• WHAT TO WORK ON
Nothing but the lines from the one containing "(* ===== verification/StoreBootFacts.v" through the one containing "IH. destruct (m !! j) eqn:E; [done|].", both included, should be given again, each exactly as written below.

--- AVAILABLE DATA Enclosed Below ---

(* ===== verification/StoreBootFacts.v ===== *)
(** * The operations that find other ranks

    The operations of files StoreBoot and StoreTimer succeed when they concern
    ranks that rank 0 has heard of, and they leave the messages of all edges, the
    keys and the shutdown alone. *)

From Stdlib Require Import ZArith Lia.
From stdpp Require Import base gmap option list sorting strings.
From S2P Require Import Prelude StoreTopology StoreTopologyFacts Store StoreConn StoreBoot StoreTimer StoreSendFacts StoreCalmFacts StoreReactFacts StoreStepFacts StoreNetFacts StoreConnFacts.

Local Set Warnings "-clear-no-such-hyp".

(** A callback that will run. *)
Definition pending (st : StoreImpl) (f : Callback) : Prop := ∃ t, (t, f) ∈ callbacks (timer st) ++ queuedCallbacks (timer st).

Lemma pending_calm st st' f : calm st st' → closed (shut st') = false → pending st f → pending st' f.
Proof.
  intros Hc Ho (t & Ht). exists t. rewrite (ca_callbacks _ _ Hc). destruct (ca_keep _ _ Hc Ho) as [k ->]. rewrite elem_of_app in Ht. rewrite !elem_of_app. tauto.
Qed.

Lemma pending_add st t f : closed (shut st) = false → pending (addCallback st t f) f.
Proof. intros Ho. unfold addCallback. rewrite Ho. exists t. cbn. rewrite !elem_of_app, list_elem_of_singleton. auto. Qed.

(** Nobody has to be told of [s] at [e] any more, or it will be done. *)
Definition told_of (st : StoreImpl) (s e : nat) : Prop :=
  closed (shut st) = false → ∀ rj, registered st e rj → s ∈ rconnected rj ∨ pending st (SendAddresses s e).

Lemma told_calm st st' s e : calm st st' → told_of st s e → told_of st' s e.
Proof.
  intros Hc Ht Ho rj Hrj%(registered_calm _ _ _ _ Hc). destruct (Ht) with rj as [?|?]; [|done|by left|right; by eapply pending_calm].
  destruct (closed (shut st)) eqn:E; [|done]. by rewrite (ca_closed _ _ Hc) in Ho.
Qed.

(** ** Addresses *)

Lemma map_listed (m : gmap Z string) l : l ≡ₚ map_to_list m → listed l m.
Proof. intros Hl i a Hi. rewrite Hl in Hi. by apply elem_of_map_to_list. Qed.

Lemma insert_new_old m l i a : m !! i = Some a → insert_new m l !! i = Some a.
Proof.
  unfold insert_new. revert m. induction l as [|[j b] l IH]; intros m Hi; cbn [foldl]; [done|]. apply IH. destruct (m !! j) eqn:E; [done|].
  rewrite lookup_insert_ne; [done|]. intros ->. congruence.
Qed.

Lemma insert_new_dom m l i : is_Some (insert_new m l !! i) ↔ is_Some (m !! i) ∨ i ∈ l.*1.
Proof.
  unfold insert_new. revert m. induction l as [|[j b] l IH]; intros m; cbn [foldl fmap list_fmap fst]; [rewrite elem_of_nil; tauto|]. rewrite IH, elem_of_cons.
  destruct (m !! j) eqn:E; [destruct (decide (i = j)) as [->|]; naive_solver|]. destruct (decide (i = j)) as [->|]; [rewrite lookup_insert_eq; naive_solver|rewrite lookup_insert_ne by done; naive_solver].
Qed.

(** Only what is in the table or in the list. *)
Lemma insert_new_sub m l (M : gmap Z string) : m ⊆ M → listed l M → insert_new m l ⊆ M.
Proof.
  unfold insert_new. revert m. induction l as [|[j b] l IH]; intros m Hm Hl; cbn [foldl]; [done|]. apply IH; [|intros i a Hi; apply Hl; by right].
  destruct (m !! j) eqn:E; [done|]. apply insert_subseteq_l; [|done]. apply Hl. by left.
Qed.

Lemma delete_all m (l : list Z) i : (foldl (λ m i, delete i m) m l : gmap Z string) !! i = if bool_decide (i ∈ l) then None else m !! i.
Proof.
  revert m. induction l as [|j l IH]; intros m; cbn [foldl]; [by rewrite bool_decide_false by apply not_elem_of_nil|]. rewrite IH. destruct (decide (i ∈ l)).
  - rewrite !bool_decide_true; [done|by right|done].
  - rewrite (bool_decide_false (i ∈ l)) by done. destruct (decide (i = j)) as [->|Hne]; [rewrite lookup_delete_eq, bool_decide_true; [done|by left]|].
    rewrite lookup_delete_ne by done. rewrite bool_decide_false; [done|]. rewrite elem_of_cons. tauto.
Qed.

--- End of Enclosed AVAILABLE DATA ---
--- AVAILABLE DATA Enclosed Below ---

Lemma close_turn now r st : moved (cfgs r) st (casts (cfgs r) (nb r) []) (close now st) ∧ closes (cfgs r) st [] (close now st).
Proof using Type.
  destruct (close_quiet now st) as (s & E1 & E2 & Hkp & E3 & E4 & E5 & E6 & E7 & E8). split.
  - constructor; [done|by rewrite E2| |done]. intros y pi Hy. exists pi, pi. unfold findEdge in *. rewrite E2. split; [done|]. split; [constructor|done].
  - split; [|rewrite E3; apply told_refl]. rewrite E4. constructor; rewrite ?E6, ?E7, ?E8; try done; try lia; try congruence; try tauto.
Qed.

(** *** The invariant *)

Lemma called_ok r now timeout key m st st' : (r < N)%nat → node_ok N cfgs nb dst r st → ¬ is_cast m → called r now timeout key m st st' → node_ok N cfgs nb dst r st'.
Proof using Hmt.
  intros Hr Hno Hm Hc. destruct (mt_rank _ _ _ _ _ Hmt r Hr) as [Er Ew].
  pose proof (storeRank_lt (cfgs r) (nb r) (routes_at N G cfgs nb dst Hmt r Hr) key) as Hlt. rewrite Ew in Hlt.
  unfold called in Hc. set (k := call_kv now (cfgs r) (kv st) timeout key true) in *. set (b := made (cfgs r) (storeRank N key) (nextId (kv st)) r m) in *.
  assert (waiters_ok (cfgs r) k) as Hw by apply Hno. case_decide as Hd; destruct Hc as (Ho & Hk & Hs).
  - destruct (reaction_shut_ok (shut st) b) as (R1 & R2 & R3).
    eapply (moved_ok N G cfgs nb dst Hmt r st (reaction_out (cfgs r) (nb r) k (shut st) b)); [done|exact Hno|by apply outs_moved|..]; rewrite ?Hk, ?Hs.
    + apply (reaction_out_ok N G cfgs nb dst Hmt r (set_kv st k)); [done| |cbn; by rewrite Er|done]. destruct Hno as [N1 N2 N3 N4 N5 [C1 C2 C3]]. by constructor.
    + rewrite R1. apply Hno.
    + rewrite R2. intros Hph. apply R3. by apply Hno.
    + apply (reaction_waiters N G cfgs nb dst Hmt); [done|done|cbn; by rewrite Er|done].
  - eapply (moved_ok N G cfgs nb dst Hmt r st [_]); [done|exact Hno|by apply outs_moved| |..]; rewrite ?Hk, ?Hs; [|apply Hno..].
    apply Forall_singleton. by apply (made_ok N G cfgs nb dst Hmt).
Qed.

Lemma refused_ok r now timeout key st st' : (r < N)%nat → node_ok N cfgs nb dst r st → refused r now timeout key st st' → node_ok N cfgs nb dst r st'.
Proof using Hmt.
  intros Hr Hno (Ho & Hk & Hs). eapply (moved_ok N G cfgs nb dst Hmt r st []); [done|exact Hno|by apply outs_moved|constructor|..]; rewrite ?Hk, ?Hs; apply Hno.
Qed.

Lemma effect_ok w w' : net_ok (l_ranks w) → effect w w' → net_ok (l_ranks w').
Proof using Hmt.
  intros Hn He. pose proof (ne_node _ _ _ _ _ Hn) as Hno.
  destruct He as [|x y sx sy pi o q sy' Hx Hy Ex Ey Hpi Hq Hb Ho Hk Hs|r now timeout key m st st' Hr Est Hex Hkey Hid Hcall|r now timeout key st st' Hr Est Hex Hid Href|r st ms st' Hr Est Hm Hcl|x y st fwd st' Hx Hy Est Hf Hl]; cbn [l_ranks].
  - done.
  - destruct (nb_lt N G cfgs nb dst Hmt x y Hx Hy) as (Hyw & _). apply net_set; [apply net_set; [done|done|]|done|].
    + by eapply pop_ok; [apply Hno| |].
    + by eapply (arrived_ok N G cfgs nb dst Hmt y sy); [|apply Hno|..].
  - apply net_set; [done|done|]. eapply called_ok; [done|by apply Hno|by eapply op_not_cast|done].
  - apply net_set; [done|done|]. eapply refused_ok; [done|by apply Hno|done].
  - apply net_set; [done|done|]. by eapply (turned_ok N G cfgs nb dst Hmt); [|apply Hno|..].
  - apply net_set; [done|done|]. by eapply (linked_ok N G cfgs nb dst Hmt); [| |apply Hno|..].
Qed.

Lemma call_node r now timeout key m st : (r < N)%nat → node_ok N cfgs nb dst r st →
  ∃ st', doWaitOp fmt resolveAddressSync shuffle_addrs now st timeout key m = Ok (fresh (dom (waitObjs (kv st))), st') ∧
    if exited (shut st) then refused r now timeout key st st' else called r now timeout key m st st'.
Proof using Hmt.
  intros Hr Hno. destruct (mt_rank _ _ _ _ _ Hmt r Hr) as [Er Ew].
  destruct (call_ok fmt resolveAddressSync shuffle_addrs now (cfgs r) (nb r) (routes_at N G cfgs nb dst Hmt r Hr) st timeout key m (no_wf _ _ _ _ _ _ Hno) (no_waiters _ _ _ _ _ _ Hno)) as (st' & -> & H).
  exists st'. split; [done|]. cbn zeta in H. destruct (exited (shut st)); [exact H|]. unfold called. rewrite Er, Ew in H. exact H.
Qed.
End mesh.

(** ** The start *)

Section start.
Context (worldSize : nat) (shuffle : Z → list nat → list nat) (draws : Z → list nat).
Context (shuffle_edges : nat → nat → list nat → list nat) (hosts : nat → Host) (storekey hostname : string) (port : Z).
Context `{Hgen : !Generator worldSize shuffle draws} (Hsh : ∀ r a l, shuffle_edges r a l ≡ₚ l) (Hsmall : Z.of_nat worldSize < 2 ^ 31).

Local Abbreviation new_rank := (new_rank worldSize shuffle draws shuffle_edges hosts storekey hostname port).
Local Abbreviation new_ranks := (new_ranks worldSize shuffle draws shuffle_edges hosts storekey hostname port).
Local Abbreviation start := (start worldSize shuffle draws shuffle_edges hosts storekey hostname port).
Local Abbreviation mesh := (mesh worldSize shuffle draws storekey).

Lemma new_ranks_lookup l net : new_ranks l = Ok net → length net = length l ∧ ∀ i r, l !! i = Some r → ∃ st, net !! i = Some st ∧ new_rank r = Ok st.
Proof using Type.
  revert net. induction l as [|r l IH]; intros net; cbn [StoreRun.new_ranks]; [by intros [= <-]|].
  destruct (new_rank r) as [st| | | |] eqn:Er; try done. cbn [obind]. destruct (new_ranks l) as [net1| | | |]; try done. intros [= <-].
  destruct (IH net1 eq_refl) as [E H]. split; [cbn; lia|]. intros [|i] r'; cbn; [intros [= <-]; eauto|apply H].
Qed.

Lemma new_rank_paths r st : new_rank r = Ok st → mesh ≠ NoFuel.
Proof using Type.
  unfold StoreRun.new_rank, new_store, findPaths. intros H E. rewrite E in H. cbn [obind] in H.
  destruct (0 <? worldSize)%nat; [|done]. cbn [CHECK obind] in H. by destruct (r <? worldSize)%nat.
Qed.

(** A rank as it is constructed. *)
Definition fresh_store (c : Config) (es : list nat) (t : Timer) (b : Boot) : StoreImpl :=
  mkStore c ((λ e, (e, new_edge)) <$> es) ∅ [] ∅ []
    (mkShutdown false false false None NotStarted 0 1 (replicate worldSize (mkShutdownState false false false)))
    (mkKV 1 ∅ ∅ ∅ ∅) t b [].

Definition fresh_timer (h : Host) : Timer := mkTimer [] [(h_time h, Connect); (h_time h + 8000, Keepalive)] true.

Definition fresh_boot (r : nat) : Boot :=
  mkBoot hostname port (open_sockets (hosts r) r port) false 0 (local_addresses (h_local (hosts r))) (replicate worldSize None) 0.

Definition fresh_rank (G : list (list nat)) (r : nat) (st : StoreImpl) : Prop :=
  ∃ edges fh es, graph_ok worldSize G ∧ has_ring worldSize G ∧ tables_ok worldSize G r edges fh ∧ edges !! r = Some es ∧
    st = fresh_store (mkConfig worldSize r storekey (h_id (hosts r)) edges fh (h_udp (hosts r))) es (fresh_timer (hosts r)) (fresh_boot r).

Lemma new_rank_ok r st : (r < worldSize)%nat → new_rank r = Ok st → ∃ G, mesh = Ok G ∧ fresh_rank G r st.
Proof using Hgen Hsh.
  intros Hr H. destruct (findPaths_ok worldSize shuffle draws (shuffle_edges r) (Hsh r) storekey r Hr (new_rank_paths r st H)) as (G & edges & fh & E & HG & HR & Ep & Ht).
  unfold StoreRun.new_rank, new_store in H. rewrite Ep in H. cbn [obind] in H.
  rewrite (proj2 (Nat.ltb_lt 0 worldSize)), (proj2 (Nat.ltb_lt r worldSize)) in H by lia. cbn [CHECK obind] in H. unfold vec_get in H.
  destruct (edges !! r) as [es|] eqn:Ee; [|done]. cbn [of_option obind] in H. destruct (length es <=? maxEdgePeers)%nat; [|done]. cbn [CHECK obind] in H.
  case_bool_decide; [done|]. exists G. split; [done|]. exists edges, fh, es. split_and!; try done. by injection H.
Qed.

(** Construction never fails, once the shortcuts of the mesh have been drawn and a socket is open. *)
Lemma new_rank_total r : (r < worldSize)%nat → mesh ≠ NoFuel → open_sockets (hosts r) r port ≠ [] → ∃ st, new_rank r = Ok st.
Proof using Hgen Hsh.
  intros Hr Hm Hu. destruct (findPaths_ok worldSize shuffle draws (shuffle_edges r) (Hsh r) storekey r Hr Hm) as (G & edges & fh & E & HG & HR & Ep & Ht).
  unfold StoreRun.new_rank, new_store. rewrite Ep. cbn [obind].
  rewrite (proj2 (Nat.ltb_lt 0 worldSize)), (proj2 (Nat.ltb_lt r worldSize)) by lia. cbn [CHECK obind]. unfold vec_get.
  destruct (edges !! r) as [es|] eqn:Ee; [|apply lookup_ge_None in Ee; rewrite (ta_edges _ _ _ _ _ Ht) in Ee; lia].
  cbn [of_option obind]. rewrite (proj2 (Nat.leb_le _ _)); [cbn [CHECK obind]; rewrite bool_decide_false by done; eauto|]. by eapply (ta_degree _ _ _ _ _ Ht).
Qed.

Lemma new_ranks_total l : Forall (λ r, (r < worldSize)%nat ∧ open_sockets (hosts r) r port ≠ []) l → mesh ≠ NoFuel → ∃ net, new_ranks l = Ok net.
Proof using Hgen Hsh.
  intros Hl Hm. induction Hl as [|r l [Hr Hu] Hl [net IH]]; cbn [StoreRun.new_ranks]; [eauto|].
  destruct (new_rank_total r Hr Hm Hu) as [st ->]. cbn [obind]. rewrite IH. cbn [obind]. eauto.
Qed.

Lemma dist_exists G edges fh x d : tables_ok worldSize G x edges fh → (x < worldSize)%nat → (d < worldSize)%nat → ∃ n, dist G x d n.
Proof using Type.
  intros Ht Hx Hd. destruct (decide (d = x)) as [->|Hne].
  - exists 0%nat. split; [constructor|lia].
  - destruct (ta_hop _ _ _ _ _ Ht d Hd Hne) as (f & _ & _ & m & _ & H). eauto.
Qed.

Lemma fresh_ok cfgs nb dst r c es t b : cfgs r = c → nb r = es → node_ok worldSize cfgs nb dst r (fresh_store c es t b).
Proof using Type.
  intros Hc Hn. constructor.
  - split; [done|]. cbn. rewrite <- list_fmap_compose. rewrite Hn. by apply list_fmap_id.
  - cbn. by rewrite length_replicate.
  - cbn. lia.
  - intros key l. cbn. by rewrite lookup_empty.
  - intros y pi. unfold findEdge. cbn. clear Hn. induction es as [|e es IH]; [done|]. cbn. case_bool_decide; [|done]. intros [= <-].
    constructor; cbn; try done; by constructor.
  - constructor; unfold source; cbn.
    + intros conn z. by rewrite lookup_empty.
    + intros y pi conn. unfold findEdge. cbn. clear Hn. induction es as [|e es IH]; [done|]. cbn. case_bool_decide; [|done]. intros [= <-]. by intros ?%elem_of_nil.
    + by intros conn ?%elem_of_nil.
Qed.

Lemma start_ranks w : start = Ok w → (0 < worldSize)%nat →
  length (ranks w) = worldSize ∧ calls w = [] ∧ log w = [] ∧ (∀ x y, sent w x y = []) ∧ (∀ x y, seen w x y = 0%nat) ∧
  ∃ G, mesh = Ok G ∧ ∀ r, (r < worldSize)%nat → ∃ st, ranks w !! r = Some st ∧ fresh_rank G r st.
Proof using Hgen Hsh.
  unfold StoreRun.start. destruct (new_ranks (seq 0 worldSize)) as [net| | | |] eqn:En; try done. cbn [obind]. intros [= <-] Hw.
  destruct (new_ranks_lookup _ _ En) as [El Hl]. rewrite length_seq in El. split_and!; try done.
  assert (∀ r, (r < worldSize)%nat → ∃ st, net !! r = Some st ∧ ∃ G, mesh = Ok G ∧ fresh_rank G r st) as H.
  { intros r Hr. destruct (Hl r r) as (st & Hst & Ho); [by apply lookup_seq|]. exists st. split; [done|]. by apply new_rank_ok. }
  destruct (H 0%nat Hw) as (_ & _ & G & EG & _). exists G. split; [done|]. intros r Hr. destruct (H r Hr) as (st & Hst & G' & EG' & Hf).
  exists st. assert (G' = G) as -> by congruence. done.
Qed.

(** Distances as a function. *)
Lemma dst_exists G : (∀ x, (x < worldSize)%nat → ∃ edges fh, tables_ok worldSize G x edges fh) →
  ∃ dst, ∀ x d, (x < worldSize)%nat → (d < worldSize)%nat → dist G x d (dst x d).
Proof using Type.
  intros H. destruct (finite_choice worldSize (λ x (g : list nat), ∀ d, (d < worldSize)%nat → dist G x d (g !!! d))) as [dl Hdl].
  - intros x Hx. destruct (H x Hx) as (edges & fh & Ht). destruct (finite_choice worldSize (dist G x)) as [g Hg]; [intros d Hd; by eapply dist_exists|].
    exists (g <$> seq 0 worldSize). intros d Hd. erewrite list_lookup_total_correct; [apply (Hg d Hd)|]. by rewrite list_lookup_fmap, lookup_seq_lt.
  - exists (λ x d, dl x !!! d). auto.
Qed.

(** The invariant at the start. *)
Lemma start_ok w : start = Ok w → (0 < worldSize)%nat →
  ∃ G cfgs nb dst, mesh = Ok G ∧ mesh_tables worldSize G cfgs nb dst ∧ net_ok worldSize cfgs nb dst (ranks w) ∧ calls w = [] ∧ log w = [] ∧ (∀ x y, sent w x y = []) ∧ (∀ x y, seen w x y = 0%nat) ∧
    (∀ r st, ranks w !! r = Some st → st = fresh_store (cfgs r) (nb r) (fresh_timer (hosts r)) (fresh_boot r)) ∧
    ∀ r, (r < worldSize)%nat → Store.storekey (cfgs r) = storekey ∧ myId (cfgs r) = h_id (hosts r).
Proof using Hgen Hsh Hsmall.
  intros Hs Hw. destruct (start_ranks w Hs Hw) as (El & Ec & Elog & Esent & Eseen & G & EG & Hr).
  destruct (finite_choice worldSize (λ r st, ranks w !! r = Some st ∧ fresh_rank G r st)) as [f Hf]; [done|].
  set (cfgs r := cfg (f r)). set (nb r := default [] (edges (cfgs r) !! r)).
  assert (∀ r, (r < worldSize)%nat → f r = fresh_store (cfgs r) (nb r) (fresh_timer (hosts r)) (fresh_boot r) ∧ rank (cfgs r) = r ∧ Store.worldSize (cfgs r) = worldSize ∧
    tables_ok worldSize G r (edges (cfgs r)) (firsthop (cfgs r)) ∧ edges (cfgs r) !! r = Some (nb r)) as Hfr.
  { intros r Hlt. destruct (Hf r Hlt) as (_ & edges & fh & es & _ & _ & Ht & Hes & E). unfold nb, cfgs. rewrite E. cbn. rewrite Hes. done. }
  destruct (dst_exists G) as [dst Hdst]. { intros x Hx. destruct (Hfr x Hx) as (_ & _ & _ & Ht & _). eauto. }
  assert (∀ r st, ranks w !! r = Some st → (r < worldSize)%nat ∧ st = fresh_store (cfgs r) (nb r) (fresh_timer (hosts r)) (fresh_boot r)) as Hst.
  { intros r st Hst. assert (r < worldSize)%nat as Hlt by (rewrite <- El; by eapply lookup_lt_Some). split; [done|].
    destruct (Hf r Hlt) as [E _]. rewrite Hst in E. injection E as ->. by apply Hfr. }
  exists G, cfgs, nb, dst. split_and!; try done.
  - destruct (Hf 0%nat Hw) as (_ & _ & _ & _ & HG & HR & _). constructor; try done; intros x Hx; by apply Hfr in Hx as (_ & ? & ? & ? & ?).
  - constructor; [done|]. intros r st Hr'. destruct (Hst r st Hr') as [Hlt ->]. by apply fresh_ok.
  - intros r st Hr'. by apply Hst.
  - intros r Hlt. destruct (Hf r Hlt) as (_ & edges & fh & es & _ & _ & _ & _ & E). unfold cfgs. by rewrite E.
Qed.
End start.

--- End of Enclosed AVAILABLE DATA ---

• EXERCISE OUTPUT
(* ===== verification/StoreBootFacts.v ===== *)
(** * The operations that find other ranks

    The operations of files StoreBoot and StoreTimer succeed when they concern
    ranks that rank 0 has heard of, and they leave the messages of all edges, the
    keys and the shutdown alone. *)

From Stdlib Require Import ZArith Lia.
From stdpp Require Import base gmap option list sorting strings.
From S2P Require Import Prelude StoreTopology StoreTopologyFacts Store StoreConn StoreBoot StoreTimer StoreSendFacts StoreCalmFacts StoreReactFacts StoreStepFacts StoreNetFacts StoreConnFacts.

Local Set Warnings "-clear-no-such-hyp".

(** A callback that will run. *)
Definition pending (st : StoreImpl) (f : Callback) : Prop := ∃ t, (t, f) ∈ callbacks (timer st) ++ queuedCallbacks (timer st).

Lemma pending_calm st st' f : calm st st' → closed (shut st') = false → pending st f → pending st' f.
Proof.
  intros Hc Ho (t & Ht). exists t. rewrite (ca_callbacks _ _ Hc). destruct (ca_keep _ _ Hc Ho) as [k ->]. rewrite elem_of_app in Ht. rewrite !elem_of_app. tauto.
Qed.

Lemma pending_add st t f : closed (shut st) = false → pending (addCallback st t f) f.
Proof. intros Ho. unfold addCallback. rewrite Ho. exists t. cbn. rewrite !elem_of_app, list_elem_of_singleton. auto. Qed.

(** Nobody has to be told of [s] at [e] any more, or it will be done. *)
Definition told_of (st : StoreImpl) (s e : nat) : Prop :=
  closed (shut st) = false → ∀ rj, registered st e rj → s ∈ rconnected rj ∨ pending st (SendAddresses s e).

Lemma told_calm st st' s e : calm st st' → told_of st s e → told_of st' s e.
Proof.
  intros Hc Ht Ho rj Hrj%(registered_calm _ _ _ _ Hc). destruct (Ht) with rj as [?|?]; [|done|by left|right; by eapply pending_calm].
  destruct (closed (shut st)) eqn:E; [|done]. by rewrite (ca_closed _ _ Hc) in Ho.
Qed.

(** ** Addresses *)

Lemma map_listed (m : gmap Z string) l : l ≡ₚ map_to_list m → listed l m.
Proof. intros Hl i a Hi. rewrite Hl in Hi. by apply elem_of_map_to_list. Qed.

Lemma insert_new_old m l i a : m !! i = Some a → insert_new m l !! i = Some a.
Proof.
  unfold insert_new. revert m. induction l as [|[j b] l IH]; intros m Hi; cbn [foldl]; [done|]. apply IH. destruct (m !! j) eqn:E; [done|].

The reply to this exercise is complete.